=== Problem requirements ===
Among the records below, find the lines with the word "Stdlib" and copy them.

The input START

(** * frigate/video.py: frame capture, recent-frame window, object
    aggregation and the render cache

    A shallow embedding of [src/frigate/video.py].  Python [int] is [Z],
    Python [float] is an IEEE-754 binary64 value ([spec_float] with
    precision 53 and maximal exponent 1024, as specified in the standard
    library's [SpecFloat]), a raised exception is the [Raise] branch of
    [result].  Dictionaries read from the YAML configuration are [gmap]s,
    the [recent_frames] dictionary is an insertion-ordered association
    list, and the threads that share the frame buffer are a thread pool
    stepped one thread at a time by a schedule. *)

From Stdlib Require Import ZArith List Bool Lia.
From Stdlib Require Import Strings.Byte.
From Stdlib Require Import Floats.SpecFloat.
From stdpp Require Import gmap strings list.

Local Open Scope Z_scope.

(* ===================================================================== *)
(** * Python values *)
(* ===================================================================== *)

Module Py.

(** Exceptions raised by the operations the module uses. *)
Inductive exn : Set :=
| IndexError
| KeyError
| ValueError
| OverflowError
| ZeroDivisionError.

Inductive result (A : Type) : Type :=
| Ok (a : A)
| Raise (e : exn).
Arguments Ok {A} a.
Arguments Raise {A} e.

#[global] Instance result_ret : MRet result := fun A a => Ok a.
#[global] Instance result_bind : MBind result := fun A B k r =>
  match r with
  | Ok a => k a
  | Raise e => Raise e
  end.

The input END

=== Answer for this exercise ===
From Stdlib Require Import ZArith List Bool Lia.
From Stdlib Require Import Strings.Byte.
From Stdlib Require Import Floats.SpecFloat.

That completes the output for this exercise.